I would do something like this:
[dxr,dxc] = gradient(G);
[dyr,dyc] = gradient(U);
dc = dyc./dxc; % Column Derivatives
dr = dyr./dxr; % Row Derivatives
So ‘dc’ takes the derivatives along the columns, and ‘dr’ along the rows.
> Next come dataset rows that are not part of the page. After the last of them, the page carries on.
Lemma run_ok n frames evs p p' :
  running_ok p -> run n frames evs p = Ok (tt, p') -> running_ok p'.
Proof.
  revert p. induction evs as [|e evs IH]; intros p Hp Hrun; [by injection Hrun as <-|].
  cbn [run] in Hrun. unfold mbind, M_bind in Hrun.
  destruct (exec n frames e p) as [[[] p1]|f] eqn:He; [|done].
  apply (IH p1); [|done]. by apply (wp_Ok _ _ _ _ _ _ (exec_ok n frames e p Hp)) in He.
Qed.

(** Once the process has ended nothing happens. *)
Lemma run_exit n frames evs p p' :
  run n frames evs p = Ok (tt, p') -> pr_exit p' = None -> pr_exit p = None.
Proof.
  revert p. induction evs as [|e evs IH]; intros p Hrun Hx; [by injection Hrun as <-|].
  cbn [run] in Hrun. unfold mbind, M_bind in Hrun.
  destruct (exec n frames e p) as [[[] p1]|f] eqn:He; [|done].
  unfold exec, mbind, M_bind, gets in He. destruct (pr_exit p) eqn:Hp; [|done].
  injection He as <-. rewrite <- Hp. by apply IH.
Qed.

(** ** The theorems *)

(** C19: Whatever the schedule of the two threads and of the signals, and
    whatever the libraries answer, a step of the daemon faults only for one
    of these causes: while main serves, the bound of the model on the
    messages that wait, or one of the three messages of the log that
    broker_refines names; at the end of main, a table of devices that is
    full; and a termination signal that is handled before main has set up
    its context, after it has released it, or in between, where it joins
    threads that were created detached, which is undefined unless the
    implementation detects it and answers EINVAL. While main serves or
    stops, no other fault is possible. *)
Theorem daemon_threads_safe n frames evs l p e :
  cfg_wf (cc_config (l_ctx l)) -> run n frames evs (process_start l) = Ok (tt, p) ->
  wp (exec n frames e) (fun _ _ => True) (fault_cause e p) p /\
  (forall rc, pr_main p = main_serving \/ pr_main p = main_stopping rc ->
     forall f, fault_cause e p f -> serve_fault (cc_config (ctx_of p)) f \/
       f = UndefinedCall /\ pr_sig p = sig_terminate /\ ~ joins_detected).
Proof.
  intros Hl Hrun. split.
  - eapply wp_mono; [apply exec_ok|done|done]. eapply run_ok; [by apply process_start_inv|exact Hrun].
  - intros rc Hm f Hf. destruct Hf as [f _ _ Hs| | | |? ? []|? ? _ _ Hj|]; [by left|..];
      try (destruct Hm; congruence). by right.
Qed.

(** Progress of the second thread under a schedule. *)
Definition sig_steps (evs : list sched_event) : nat :=
  length (filter (eq SigStep) evs).

Lemma sig_steps_cons e evs : sig_steps (e :: evs) = (sig_steps [e] + sig_steps evs)%nat.
Proof. unfold sig_steps. rewrite !filter_cons. by case_decide. Qed.

Lemma exec_terminating n frames e p p' :
  running_ok p -> terminating p -> exec n frames e p = Ok (tt, p') -> pr_exit p' = None ->
  pr_exit p = None /\ terminating p' /\ (dist (pr_sig p') + sig_steps [e] <= dist (pr_sig p))%nat.
Proof.
  intros Hp Ht He Hx'. unfold exec, mbind, M_bind, gets in He.
  destruct (pr_exit p) eqn:Hx; [injection He as <-; congruence|]. specialize (Hp Hx).
  destruct e as [| |sg]; [change (sig_steps [MainStep]) with 0%nat|change (sig_steps [SigStep]) with 1%nat
    |change (sig_steps [Deliver sg]) with 0%nat].
  - apply (wp_Ok _ _ _ _ _ _ (main_step_ok n frames p Hp Hx)) in He as (_ & Hs & Hf & _).
    destruct Ht. unfold terminating. rewrite Hs, Hf. split_and!; [done|done|done|lia].
  - apply (wp_Ok _ _ _ _ _ _ (setup_sighandlers_ok p Hp Hx)) in He as (_ & Hm).
    destruct (sm_dist _ _ Hm Ht Hx') as [? ?]. split_and!; [done|done|lia].
  - apply (wp_Ok _ _ _ _ _ _ (deliver_ok sg p Hp Hx)) in He as (_ & Hs & [[? _]|(_ & Hf)]);
      [congruence|].
    destruct Ht. unfold terminating. rewrite Hs, Hf. split_and!; [done| |done|lia]. by destruct sg.
Qed.

Lemma exec_cons n frames e evs p p' :
  run n frames (e :: evs) p = Ok (tt, p') ->
  exists p1, exec n frames e p = Ok (tt, p1) /\ run n frames evs p1 = Ok (tt, p').
Proof.
  cbn [run]. unfold mbind, M_bind. destruct (exec n frames e p) as [[[] p1]|f]; [|done]. by exists p1.
Qed.

Lemma run_terminating n frames evs p p' :
  running_ok p -> terminating p -> (dist (pr_sig p) <= sig_steps evs)%nat ->
  run n frames evs p = Ok (tt, p') -> pr_exit p' <> None.
Proof.
  intros Hp Ht Hd Hrun Hx'. revert p Hp Ht Hd Hrun. induction evs as [|e evs IH]; intros p Hp Ht Hd Hrun.
  { injection Hrun as <-. pose proof (pi_index _ (Hp Hx')) as Hi. unfold sig_steps in Hd. cbn in Hd.
    destruct (pr_sig p); cbn in Hd; try lia. pose proof (Hi _ eq_refl) as Hlt. cbn in Hlt. lia. }
  apply exec_cons in Hrun as (p1 & He & Hrun).
  pose proof (wp_Ok _ _ _ _ _ _ (exec_ok n frames e p Hp) He) as Hp1.
  assert (Hx1 : pr_exit p1 = None) by by eapply run_exit.
  destruct (exec_terminating _ _ _ _ _ Hp Ht He Hx1) as (_ & Ht1 & Hd1).
  apply (IH p1); try done. rewrite sig_steps_cons in Hd. lia.
Qed.

(** C20: Termination is not lost: once the handlers are installed, a SIGTERM or
    SIGINT ends the process in every schedule that gives the second thread
    ten steps more (if no fault of daemon_threads_safe does), whatever other
    signals arrive. *)
Theorem termination_not_lost n frames evs1 sg evs2 l p p' :
  cfg_wf (cc_config (l_ctx l)) -> run n frames evs1 (process_start l) = Ok (tt, p) ->
  sg = SIGTERM \/ sg = SIGINT -> is_Some (pr_installed p !! signum sg) ->
  run n frames (Deliver sg :: evs2) p = Ok (tt, p') -> (10 <= sig_steps evs2)%nat ->
  pr_exit p' <> None.
Proof.
  intros Hl Hrun1 Hsg [h Hh] Hrun2 Hn.
  pose proof (run_ok _ _ _ _ _ (process_start_inv l Hl) Hrun1) as Hp.
  destruct (pr_exit p) as [x|] eqn:Hx.
  { intros Hx'. apply (run_exit _ _ _ _ _ Hrun2) in Hx'. congruence. }
  apply exec_cons in Hrun2 as (p1 & He & Hrun).
  pose proof (wp_Ok _ _ _ _ _ _ (exec_ok n frames (Deliver sg) p Hp) He) as Hp1.
  unfold exec, mbind, M_bind, gets in He. rewrite Hx in He. specialize (Hp Hx).
  assert (Hs : pr_sig p <> sig_reset_terminate).
  { intros Hs. by rewrite (pi_reset _ Hp Hs), lookup_empty in Hh. }
  apply (wp_Ok _ _ _ _ _ _ (deliver_ok sg p Hp Hx)) in He as (_ & Hs1 & [(_ & _ & _ & Hno)|(_ & Hf)]);
    [congruence|].
  apply (run_terminating n frames evs2 p1); [done| | |done].
  - split; [|by rewrite Hs1]. rewrite Hf. by destruct Hsg as [->| ->].
  - rewrite Hs1. destruct (pr_sig p); cbn; done || lia.
Qed.

(** ** Why the process ends *)

Definition told_to_stop (evs : list sched_event) : Prop :=
  Deliver SIGTERM ∈ evs \/ Deliver SIGINT ∈ evs.

(** The cause of an end, and of a set flag. *)
Record justified (evs : list sched_event) p : Prop := {
  ju_flag : TerminateSig (pr_flags p) <> 0 -> told_to_stop evs;
  ju_stop : pr_sig p = sig_terminate -> told_to_stop evs;
  ju_exit : forall x, pr_exit p = Some x ->
    match x with
    | main_returned rc => rc <> 0
    | thread_exit code => code = 1 /\ (told_to_stop evs \/ sigaction_failed p)
    | killed sg => Deliver sg ∈ evs /\ pr_installed p !! signum sg = None
    end;
}.

Lemma told_app evs e : told_to_stop evs -> told_to_stop (evs ++ [e]).
Proof. intros [?|?]; [left|right]; by apply elem_of_app; left. Qed.
(* ===== verification/Tool.v ===== *)
(** * The command line client ([src/tools/lcap.c])

    A user of the client library that prints the records of a device and
    acknowledges them. What it prints is not modelled. *)
From S2P Require Import Prelude World Idl LcapNet RpcUtils PxClient Client.
Local Open Scope Z_scope.

(** The reader that the tool acknowledges for. *)
Definition tool_reader : bytes := of_str "cl1".

Section tool.
Context `{World, ChangelogRec}.

(** [rec->cr_index], as the [long long] that is passed on. *)
Definition record_index (rec : received_rec) : M user Z :=
  match rec with
  | in_packet x => data ← in_client (read_record x); mret (s64 (cr_index data))
  | from_lustre r => mret (s64 (cr_index r))
  end.

(** The body of the loop on a record: the exit code of the tool, if it exits. *)
Definition tool_record (frames : nat) (mdtname : bytes) (rec : received_rec) : M user (option Z) :=
  idx ← record_index rec;
  rc ← lcap_changelog_clear frames mdtname tool_reader idx;
  if rc <? 0 then mret (Some 1)
  else
    rc ← lcap_changelog_free;
    if rc <? 0 then mret (Some 1) else mret None.

(** One turn of the [while]: [inl] is the code that ended the loop. *)
Definition tool_turn (frames : nat) (mdtname : bytes) : M user (Z + option Z) :=
  o ← lcap_changelog_recv frames;
  if negb (fst o =? 0) then mret (inl (fst o))
  else
    rec ← unwrap UninitRead (snd o);
    r ← tool_record frames mdtname rec;
    mret (inr r).

Fixpoint tool_loop (turns frames : nat) (mdtname : bytes) : M user (Z + Z) :=
  match turns with
  | O => fail OutOfFuel
  | S turns =>
      r ← tool_turn frames mdtname;
      match r with
      | inl rc => mret (inl rc)
      | inr (Some code) => mret (inr code)
      | inr None => tool_loop turns frames mdtname
      end
  end.

(** [main] from [lcap_changelog_start] on. *)
Definition tool_session (turns frames : nat) (flags : Z) (mdtname : bytes) : M user Z :=
  rc ← lcap_changelog_start flags mdtname 0;
  if rc <? 0 then mret 1
  else
    r ← tool_loop turns frames mdtname;
    match r with
    | inr code => mret code
    | inl rc =>
        if negb (rc =? 0) && negb (rc =? 1) then mret 1
        else
          rc ← lcap_changelog_fini frames;
          mret (if negb (rc =? 0) then 1 else 0)
    end.

(** What [getopt] answers. *)
Inductive tool_option := option_d | option_unknown.

#[export] Instance tool_option_eq_dec : EqDecision tool_option.
Proof. solve_decision. Defined.

(** The loop over the options. For an unknown one the message prints the [int]
    [optopt] with [%s]: its value is read as an address. *)
Fixpoint tool_options (opts : list tool_option) (flags : Z) : M user Z :=
  match opts with
  | [] => mret flags
  | option_d :: opts => tool_options opts (Z.lor flags LCAP_CL_DIRECT)
  | option_unknown :: _ => fail OutOfBounds
  end.

(** [main] with [ac] arguments, of which [args] remain after the options. *)
Definition tool_main (turns frames : nat) (ac : Z) (opts : list tool_option) (args : list bytes)
    : M user Z :=
  if ac <? 2 then mret 1
  else
    flags ← tool_options opts (Z.lor LCAP_CL_BLOCK LCAP_CL_JOBID);
    match args with
    | [] => mret 1
    | mdtname :: _ => tool_session turns frames flags mdtname
    end.
End tool.
(** The buckets after [recs] were read: the last one, or new ones after it, hold
    them; the others are as before. *)
Definition grown bks (recs : list bytes) bks' : Prop :=
  stream bks' = stream bks ++ recs /\
  (bks' = bks \/
   exists l x y new, bks = l ++ [x] /\ bks' = l ++ y :: new /\ fst y = fst x /\
     lrb_expiry (snd y) = lrb_expiry (snd x)).

Lemma grown_refl bks : grown bks [] bks.
Proof. split; [by rewrite app_nil_r|by left]. Qed.
#[local] Hint Resolve grown_refl : core.

Lemma grown_trans bks1 recs1 bks2 recs2 bks3 :
  grown bks1 recs1 bks2 -> grown bks2 recs2 bks3 -> grown bks1 (recs1 ++ recs2) bks3.
Proof.
  intros [Hs1 H1] [Hs2 H2]. split; [by rewrite Hs2, Hs1, app_assoc|].
  destruct H1 as [->|(l & x & y & new & -> & -> & Hk & He)]; [done|].
  destruct H2 as [->|(l' & x' & y' & new' & Heq & -> & Hk' & He')]; [right; by exists l, x, y, new|].
  right. exists l, x. destruct new as [|z new _] using rev_ind.
  - apply app_inj_tail in Heq as [<- <-]. exists y', new'. split_and!; try done; congruence.
  - rewrite app_comm_cons, app_assoc in Heq. apply app_inj_tail in Heq as [<- <-].
    exists y, (new ++ y' :: new'). by rewrite <- app_assoc.
Qed.

(** The index that the reader expects after it has kept [recs]. *)
Definition next_srec (srec : Z) (recs : list bytes) : Z :=
  match last recs with Some r => cr_index r + 1 | None => srec end.

Lemma next_srec_app srec r1 r2 : next_srec (next_srec srec r1) r2 = next_srec srec (r1 ++ r2).
Proof. unfold next_srec. rewrite last_app. by destruct (last r2). Qed.

Lemma accept_app srec rs1 rs2 :
  accept srec (rs1 ++ rs2) =
  accept srec rs1 ++ accept (next_srec srec (accept srec rs1)) rs2.
Proof.
  revert srec. induction rs1 as [|r rs1 IH]; intros srec; [done|]. cbn [app accept].
  destruct (cr_index r <? srec); [apply IH|]. rewrite IH.
  change (r :: accept (cr_index r + 1) rs1) with ([r] ++ accept (cr_index r + 1) rs1).
  by rewrite <- next_srec_app.
Qed.

(** From [s], the calls [t] read records, of which the accepted ones are in
    the stream; at most the last one is lost, to a failed allocation or to the
    termination flag, and [rc] or the trace tells. *)
Definition enqueued (room : Z) s bks cls (rc : Z) (s' : rstate) : Prop :=
  exists t bks' recs lost,
    r_trace s' = r_trace s ++ t /\ silent t /\ reader_inv s' bks' cls /\
    kept (r_env s) (r_env s') /\ grown bks recs bks' /\
    re_srec (r_env s') = next_srec (re_srec (r_env s)) recs /\
    accept (re_srec (r_env s)) (received (r_trace s) t) = recs ++ lost /\
    Z.of_nat (length recs) <= room /\
    (lost = [] \/ exists r, lost = [r] /\
       (rc = - ENOMEM \/ exists z, (ReadTerminateSig, z) ∈ t /\ z <> 0)).

Lemma changelog_reader_full_spec s bks cls :
  reader_inv s bks cls ->
  changelog_reader_full s = Ok (capacity (cfg_of s) <=? re_rec_cnt (r_env s), s).
Proof.
  intros [_ He]. destruct (cfg_ok_batch _ _ (ei_cfg _ _ _ He)) as (_ & Hin & _).
  unfold changelog_reader_full, mbind, M_bind, gets. cbn zeta.
  fold (capacity (cfg_of s)). by rewrite bool_decide_eq_true_2.
Qed.

Lemma accept_new srec r rs :
  srec <= cr_index r -> accept srec (r :: rs) = r :: accept (cr_index r + 1) rs.
Proof. intros. cbn [accept]. by rewrite (proj2 (Z.ltb_ge _ _)). Qed.

Lemma kept_same_or_added e e' : same_or_added e e' -> kept e e'.
Proof. intros [->|(b & hd & ->)]; by repeat split. Qed.

Definition counted (rec : bytes) (e : reader_env) : reader_env :=
  set_counters (cr_index rec + 1) (rs_rec_read (re_stats e) + 1) (re_rec_cnt e + 1) e.

Lemma count_record_eq rec s :
  0 <= cr_index rec < 2 ^ 63 - 1 ->
  count_record rec s = Ok (tt, set_env (counted rec) s).
Proof.
  intros Hi. unfold count_record, mod_env, modify. do 2 f_equal.
  assert (s64 (u64 (cr_index rec + 1)) = cr_index rec + 1) as ->; [|done].
  apply to_s_to_u; [lia|]. unfold in_s. lia.
Qed.
(** The outcome of [changelog_reader_init], whatever fails. *)
Lemma changelog_reader_init_spec s cfg idx :
  boot s -> cfg_ok cfg idx ->
  wp (changelog_reader_init cfg idx) (fun rc s' => rc <= 0 /\ named cfg idx s' /\
    (rc = 0 -> starting cfg idx s')) init_fault s.
Proof.
  intros Hboot Hcfg. pose proof (zero_env_rep s cfg idx Hboot) as Hr0.
  unfold changelog_reader_init, gettimeofday, mod_env. wp_steps.
  rewrite wp_ext. wp_steps.
  apply (rep_put (r_trace s ++ [(GetTimeOfDay, w_rc (r_trace s) GetTimeOfDay)])) in Hr0.
  set (now := w_clock _). apply (rep_env (set_start_time now)) in Hr0; try done.
  destruct (cfg_ok_batch _ _ Hcfg) as (Hb & _ & _).
  eapply wp_mono; [apply (rec_bucket_add_spec _ _ _ Hr0 Hb)| |done].
  intros rc s1 (t & _ & _ & _ & [(-> & _ & ->)|[-> [Hr1 [hd He1]]]]).
  { cbn. wp_steps. split_and!; [unfold ENOMEM; lia| |unfold ENOMEM; lia].
    by do 2 (split; [done|]); eexists. }
  cbn [Z.eqb negb]. wp_steps. set (b := r_next _) in *. cbn [r_env set_env] in He1.
  pose proof (il_first _ _ (rep_buckets _ _ _ Hr1)) as Hfst. cbn in Hfst.
  set (f := fun e : reader_env => let p := l_first (re_buckets e) in set_cursors p p p e).
  assert (Hs2 : starting cfg idx (set_env f s1)).
  { split; [unfold named; cbn; rewrite He1; split_and!; [done|done|by eexists]|]. exists b. split; [split|].
    - by apply (rep_env f).
    - cbn [r_env set_env]. unfold f. cbn zeta. rewrite Hfst, He1.
      by apply first_bucket_inv.
    - exact Hfst. }
  assert (Hid : re_ident (r_env (set_env f s1)) = None) by (cbn; by rewrite He1).
  pose proof (init_zmq_spec cfg idx _ Hcfg Hs2 Hid) as Hz. rewrite wp_bind in Hz.
  eapply wp_mono; [exact Hz| |done]. intros z s2 Hz2. eapply wp_mono; [exact Hz2| |done].
  intros rc s' [Hrc Hs']. split_and!; [done|apply Hs'|done].
Qed.
(** A truncated request, an unknown operation code or an operation that is
    not for readers is answered with its error code, which the peer reads
    back unchanged. *)
Theorem bad_request_answered s req cid rc0 :
  lr_forward req = Some cid -> refusal (lr_body req) = Some rc0 ->
  wp (changelog_reader_rpc_hdl req) (fun rc s' => exists t, extends s t s' /\
    sent (envelope None cid (enc_ack (ack_message rc0))) rc t)
    (fun f => f = OutOfBounds /\ debugging (cfg_of s) = true /\ lr_body_len req < 4) s /\
  get_retcode (enc_ack (ack_message rc0)) = rc0.
Proof.
  intros Hf Href. unfold refusal in Href.
  assert (Hrc : rc0 < 0 /\ in_s 32 rc0).
  { destruct (_ <? _); [simplify_eq|destruct (op_of_code _) as [[]|]; simplify_eq];
      unfold EPROTO, EINVAL, in_s; lia. }
  split; [|apply ack_message_retcode, Hrc].
  assert (Hack : wp (ack_retcode None (lr_forward req) rc0) (fun rc s' => exists t,
    extends s t s' /\ sent (envelope None cid (enc_ack (ack_message rc0))) rc t) safe s).
  { rewrite Hf. eapply wp_mono; [apply (ack_retcode_spec None cid rc0)| |done].
    intros rc s' (t & Ht & _ & Hs). by exists t. }
  set (E := fun f : fault => f = OutOfBounds /\ debugging (cfg_of s) = true /\ lr_body_len req < 4).
  unfold changelog_reader_rpc_hdl, lr_body_len. rewrite wp_bind.
  assert (Hgo : forall m, m s = Ok (rc0, s) -> wp m (fun rc => wp
    (cfg ← gets cfg_of; lcap_debug_op_type cfg (lr_body req);;
     if (rc <? 0) || (rc =? 1) then ack_retcode None (lr_forward req) rc else mret rc)
    (fun rc s' => exists t, extends s t s' /\
       sent (envelope None cid (enc_ack (ack_message rc0))) rc t) E) E s).
  { intros m Hm. unfold wp at 1. rewrite Hm. wp_steps. apply wp_debug_op_type; [done|].
    rewrite (proj2 (Z.ltb_lt rc0 0) (proj1 Hrc)). eapply wp_mono; [exact Hack|done|done]. }
  apply Hgo. destruct (_ <? _); [by simplify_eq|]. cbn zeta.
  destruct (op_of_code (get_op_type (lr_body req))) as [op|] eqn:Hop.
  - destruct (_ || _) eqn:Hbad; [by apply op_of_code_valid in Hbad; rewrite Hop in Hbad|].
    unfold rpc_handle_one. rewrite Hop. by destruct op; simplify_eq.
  - apply op_of_code_valid in Hop. rewrite Hop. by simplify_eq.
Qed.

(** When the oldest bucket is past its deadline it is served again, the
    buckets sent after it are pending again, and the service resumes after
    it. *)
Theorem expired_bucket_served_again s bks hb hbk rest cls :
  reader_inv s bks cls -> bks = (hb, hbk) :: rest ->
  expired (w_clock (r_trace s ++ [(ClockGettime, w_rc (r_trace s) ClockGettime)])) hbk ->
  wp rec_bucket_get (fun r s' => r = Some hb /\
    reader_inv s' (unready (re_deliver_next (r_env s)) bks) cls /\
    re_deliver_next (r_env s') = head rest.*1) safe s.
Proof.
  intros Hinv Hb Hx. eapply wp_mono; [by apply (rec_bucket_get_spec s bks hb hbk rest cls)| |done].
  intros r s' (t & bks' & _ & _ & Hinv' & (Hkeys & _) & Hcase). destruct r as [b|].
  - destruct Hcase as (l1 & bk & l2 & Hb' & He & [(_ & -> & -> & Hu)|(Hn & _)]); [|done].
    rewrite <- Hu. split_and!; [done|done|]. rewrite He. cbn. f_equal.
    rewrite Hb', Hb in Hkeys. by simplify_list_eq.
  - by destruct Hcase as [Hn _].
Qed.

(** A reader that starts has one empty open bucket, which is the next to
    serve and to clean up; every failure is an error code. *)
Theorem reader_init_inv s cfg idx :
  boot s -> cfg_ok cfg idx ->
  wp (changelog_reader_init cfg idx) (fun rc s' => rc <= 0 /\ named cfg idx s' /\
    (rc = 0 -> starting cfg idx s')) init_fault s.
Proof. apply changelog_reader_init_spec. Qed.

(** The SIGNAL of a reader is an empty frame, its device name and the RPC,
    from which the receiver reads back the error code and the device name. *)
Theorem reader_signal_frames s dev code :
  reader_device (r_env s) = Some dev -> Z.of_nat (length dev) < sizeof_mdtname ->
  wp (changelog_reader_signal code) (fun rc s' => exists t, extends s t s' /\
    clears_of t = [] /\
    sent [([], true); (dev, true); (enc_signal (signal_message code dev), false)] rc t)
    safe s /\
  Z.of_nat (length (enc_signal (signal_message code dev))) = sizeof_signal /\
  get_sig_ret (enc_signal (signal_message code dev)) = u64 code /\
  (no_nul dev -> cstr (get_sig_mdtname (enc_signal (signal_message code dev))) = Some dev).
Proof.
  intros Hd Hl. split; [by apply changelog_reader_signal_spec|].
  destruct (signal_fields dev code Hl) as (? & _ & ? & ?). by split_and!.
Qed.
End props.

(** ** The theorems on concrete readers *)

(** A reader that sent its first bucket to its client, and has an empty one. *)
Definition held_reader : rstate := demo_reader (demo_bucket 0 15) (Some 1%positive) None.
Definition held_view : view := demo_view (demo_bucket 0 15) (Some 1%positive) None.

(** One whose client is idle and whose first bucket was never sent. *)
Definition idle_reader : rstate := demo_reader (demo_bucket 0 0) None (Some 1%positive).
Definition idle_view : view := demo_view (demo_bucket 0 0) None (Some 1%positive).

#[local] Instance accepting : World := demo_world 5 0.

Lemma idle_represents : represents idle_reader idle_view.
Proof. by apply demo_represents; auto. Qed.
Lemma held_represents : represents held_reader held_view.
Proof. by apply demo_represents; auto. Qed.
#[local] Hint Resolve idle_represents held_represents : core.

Lemma held_holds held deliver due :
  holds (demo_view (demo_bucket 0 due) held deliver) demo_cid 3%positive
    (mkClient 0 held demo_cid) [] [].
Proof. by split_and!. Qed.

Lemma reader_rpc_refines_witness :
  represents idle_reader idle_view /\
  wp (changelog_reader_rpc_hdl demo_dequeue) (answered demo_cid (lr_body demo_dequeue)
    idle_reader idle_view)
    (rpc_fault (cfg_of idle_reader) (lr_body demo_dequeue)) idle_reader.
Proof.
  assert (Hv : represents idle_reader idle_view) by auto. split; [exact Hv|].
  by apply (reader_rpc_refines idle_reader idle_view demo_dequeue demo_cid).
Defined.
See the documentation for the gradient function (that I linked to in my Answer) for details.
Walter Roberson
on 22 Jun 2020
[dux, duy] = gradient(U, x, y);
duy ./ dux
perhaps?
Alessandro Mura
on 22 Jun 2020
Edited: Alessandro Mura
on 22 Jun 2020
Hi,
the solution is using the Jacobian matrix.
This is used to transform gradients between the coordinate system of (row,column) to (x,y).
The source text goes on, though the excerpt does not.